## Problem details
Output range, inclusive: from the line containing "Ok [second; first])." to the line containing "match _reserve_eot 2 empty_file with". Restate those lines from the data below word for word and only those.

***** Recorded information *****

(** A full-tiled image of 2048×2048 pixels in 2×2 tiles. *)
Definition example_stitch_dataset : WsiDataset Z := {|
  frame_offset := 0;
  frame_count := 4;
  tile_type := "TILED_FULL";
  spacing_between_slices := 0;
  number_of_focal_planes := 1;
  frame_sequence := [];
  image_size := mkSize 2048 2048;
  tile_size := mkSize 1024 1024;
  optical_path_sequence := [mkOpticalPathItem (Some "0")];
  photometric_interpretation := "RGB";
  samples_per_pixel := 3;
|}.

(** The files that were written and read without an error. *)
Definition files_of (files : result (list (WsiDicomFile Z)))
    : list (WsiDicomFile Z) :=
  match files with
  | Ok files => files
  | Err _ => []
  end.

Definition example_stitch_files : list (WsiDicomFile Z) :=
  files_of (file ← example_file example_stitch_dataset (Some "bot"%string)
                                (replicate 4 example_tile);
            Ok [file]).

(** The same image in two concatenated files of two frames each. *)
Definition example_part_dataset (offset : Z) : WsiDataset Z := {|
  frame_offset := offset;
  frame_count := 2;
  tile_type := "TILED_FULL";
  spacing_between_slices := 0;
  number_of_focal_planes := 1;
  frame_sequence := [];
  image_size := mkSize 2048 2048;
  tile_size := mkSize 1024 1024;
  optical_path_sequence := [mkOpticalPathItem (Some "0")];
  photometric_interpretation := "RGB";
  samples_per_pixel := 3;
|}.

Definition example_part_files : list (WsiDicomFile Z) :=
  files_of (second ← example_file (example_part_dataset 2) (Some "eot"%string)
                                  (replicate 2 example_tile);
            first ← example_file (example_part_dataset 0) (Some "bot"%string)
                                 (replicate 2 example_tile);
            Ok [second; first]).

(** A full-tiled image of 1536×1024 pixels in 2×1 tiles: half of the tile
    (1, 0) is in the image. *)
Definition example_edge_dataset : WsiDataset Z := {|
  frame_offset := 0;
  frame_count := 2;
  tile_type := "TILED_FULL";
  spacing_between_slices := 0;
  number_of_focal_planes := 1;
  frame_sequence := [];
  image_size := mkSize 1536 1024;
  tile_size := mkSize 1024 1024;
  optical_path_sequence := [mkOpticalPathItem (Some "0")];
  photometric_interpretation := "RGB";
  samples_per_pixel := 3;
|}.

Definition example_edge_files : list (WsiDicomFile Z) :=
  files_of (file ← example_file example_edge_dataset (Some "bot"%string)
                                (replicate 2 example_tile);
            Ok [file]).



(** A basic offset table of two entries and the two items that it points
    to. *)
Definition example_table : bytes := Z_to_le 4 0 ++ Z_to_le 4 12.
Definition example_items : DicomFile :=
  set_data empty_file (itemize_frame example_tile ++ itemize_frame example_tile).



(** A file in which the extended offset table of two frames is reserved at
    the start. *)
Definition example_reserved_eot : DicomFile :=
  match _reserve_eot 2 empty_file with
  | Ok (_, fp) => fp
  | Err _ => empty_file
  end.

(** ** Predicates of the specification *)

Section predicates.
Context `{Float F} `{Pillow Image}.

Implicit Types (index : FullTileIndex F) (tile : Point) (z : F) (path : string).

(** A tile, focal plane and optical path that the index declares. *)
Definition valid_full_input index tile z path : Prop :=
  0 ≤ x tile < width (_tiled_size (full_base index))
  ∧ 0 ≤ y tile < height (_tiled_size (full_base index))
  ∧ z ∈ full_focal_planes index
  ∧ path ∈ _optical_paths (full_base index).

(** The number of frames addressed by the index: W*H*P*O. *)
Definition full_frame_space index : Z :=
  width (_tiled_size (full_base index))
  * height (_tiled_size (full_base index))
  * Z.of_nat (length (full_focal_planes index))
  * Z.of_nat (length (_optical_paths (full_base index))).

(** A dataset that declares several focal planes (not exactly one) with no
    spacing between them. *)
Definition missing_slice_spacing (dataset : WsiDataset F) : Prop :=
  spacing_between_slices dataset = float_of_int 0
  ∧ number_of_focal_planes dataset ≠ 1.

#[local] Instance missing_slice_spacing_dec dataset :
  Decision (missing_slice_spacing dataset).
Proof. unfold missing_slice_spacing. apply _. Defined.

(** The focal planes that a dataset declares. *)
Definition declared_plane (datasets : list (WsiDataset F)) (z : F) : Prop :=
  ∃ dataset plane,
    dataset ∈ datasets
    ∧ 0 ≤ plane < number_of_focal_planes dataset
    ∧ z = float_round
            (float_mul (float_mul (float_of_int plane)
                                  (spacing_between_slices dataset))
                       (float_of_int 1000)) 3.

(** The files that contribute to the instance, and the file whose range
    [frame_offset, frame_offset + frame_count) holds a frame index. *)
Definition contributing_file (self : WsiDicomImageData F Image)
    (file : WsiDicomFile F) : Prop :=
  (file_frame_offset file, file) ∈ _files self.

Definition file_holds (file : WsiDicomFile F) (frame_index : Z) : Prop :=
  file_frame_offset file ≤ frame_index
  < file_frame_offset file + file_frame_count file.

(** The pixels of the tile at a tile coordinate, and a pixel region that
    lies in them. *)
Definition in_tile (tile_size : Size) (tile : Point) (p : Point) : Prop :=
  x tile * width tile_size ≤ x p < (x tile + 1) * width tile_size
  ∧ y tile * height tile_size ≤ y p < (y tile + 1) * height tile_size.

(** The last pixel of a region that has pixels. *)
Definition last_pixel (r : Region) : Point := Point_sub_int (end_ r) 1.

*****
***** Recorded information *****

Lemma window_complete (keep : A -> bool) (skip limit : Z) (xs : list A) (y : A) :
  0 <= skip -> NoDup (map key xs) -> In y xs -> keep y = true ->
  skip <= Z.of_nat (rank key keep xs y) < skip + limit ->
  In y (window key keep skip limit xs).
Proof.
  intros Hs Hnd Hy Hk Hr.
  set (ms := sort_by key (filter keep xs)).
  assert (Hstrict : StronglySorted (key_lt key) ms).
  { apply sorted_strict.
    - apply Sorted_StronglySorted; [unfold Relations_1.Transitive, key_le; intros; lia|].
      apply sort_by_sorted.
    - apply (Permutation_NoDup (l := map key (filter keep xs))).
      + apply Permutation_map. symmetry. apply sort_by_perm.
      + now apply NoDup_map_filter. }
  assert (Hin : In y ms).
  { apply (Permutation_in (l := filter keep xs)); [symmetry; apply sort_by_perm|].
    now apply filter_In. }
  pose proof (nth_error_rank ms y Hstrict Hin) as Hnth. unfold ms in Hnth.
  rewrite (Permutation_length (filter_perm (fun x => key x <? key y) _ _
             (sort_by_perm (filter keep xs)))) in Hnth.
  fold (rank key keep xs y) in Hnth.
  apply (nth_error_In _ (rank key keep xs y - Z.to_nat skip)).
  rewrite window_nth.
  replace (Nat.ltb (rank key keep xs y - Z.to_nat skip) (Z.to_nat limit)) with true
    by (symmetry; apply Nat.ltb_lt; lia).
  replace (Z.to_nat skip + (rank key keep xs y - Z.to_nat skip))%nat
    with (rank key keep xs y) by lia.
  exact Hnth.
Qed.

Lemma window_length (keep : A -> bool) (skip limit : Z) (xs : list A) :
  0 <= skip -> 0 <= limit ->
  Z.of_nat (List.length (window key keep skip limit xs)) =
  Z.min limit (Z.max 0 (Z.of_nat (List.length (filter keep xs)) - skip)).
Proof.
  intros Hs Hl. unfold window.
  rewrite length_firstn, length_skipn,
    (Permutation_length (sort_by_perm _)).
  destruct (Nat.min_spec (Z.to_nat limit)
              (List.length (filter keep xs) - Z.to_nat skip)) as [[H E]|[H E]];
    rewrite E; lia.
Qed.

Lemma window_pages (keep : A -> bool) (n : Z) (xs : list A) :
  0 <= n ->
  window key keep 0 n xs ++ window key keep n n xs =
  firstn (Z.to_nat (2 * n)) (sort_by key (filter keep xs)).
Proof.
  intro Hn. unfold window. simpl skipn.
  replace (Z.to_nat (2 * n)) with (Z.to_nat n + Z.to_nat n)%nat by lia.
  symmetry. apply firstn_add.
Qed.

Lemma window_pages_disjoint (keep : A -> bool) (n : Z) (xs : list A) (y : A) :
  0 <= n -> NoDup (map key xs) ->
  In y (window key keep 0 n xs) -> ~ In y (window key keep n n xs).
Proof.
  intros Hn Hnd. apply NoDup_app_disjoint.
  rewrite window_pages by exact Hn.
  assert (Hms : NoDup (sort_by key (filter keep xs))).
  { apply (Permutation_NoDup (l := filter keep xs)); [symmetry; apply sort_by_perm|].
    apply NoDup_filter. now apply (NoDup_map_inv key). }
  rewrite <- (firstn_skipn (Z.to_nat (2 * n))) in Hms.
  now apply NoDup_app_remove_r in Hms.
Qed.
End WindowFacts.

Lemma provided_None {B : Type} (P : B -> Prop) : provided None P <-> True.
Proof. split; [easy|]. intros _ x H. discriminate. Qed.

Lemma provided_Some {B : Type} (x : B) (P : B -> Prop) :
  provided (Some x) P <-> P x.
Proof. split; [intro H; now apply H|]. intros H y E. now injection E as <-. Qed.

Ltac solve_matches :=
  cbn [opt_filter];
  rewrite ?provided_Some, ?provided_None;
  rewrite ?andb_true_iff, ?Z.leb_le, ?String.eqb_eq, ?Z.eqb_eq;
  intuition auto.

*****

## Response to this task
            Ok [second; first]).

(** A full-tiled image of 1536×1024 pixels in 2×1 tiles: half of the tile
    (1, 0) is in the image. *)
Definition example_edge_dataset : WsiDataset Z := {|
  frame_offset := 0;
  frame_count := 2;
  tile_type := "TILED_FULL";
  spacing_between_slices := 0;
  number_of_focal_planes := 1;
  frame_sequence := [];
  image_size := mkSize 1536 1024;
  tile_size := mkSize 1024 1024;
  optical_path_sequence := [mkOpticalPathItem (Some "0")];
  photometric_interpretation := "RGB";
  samples_per_pixel := 3;
|}.

Definition example_edge_files : list (WsiDicomFile Z) :=
  files_of (file ← example_file example_edge_dataset (Some "bot"%string)
                                (replicate 2 example_tile);
            Ok [file]).



(** A basic offset table of two entries and the two items that it points
    to. *)
Definition example_table : bytes := Z_to_le 4 0 ++ Z_to_le 4 12.
Definition example_items : DicomFile :=
  set_data empty_file (itemize_frame example_tile ++ itemize_frame example_tile).



(** A file in which the extended offset table of two frames is reserved at
    the start. *)
Definition example_reserved_eot : DicomFile :=
  match _reserve_eot 2 empty_file with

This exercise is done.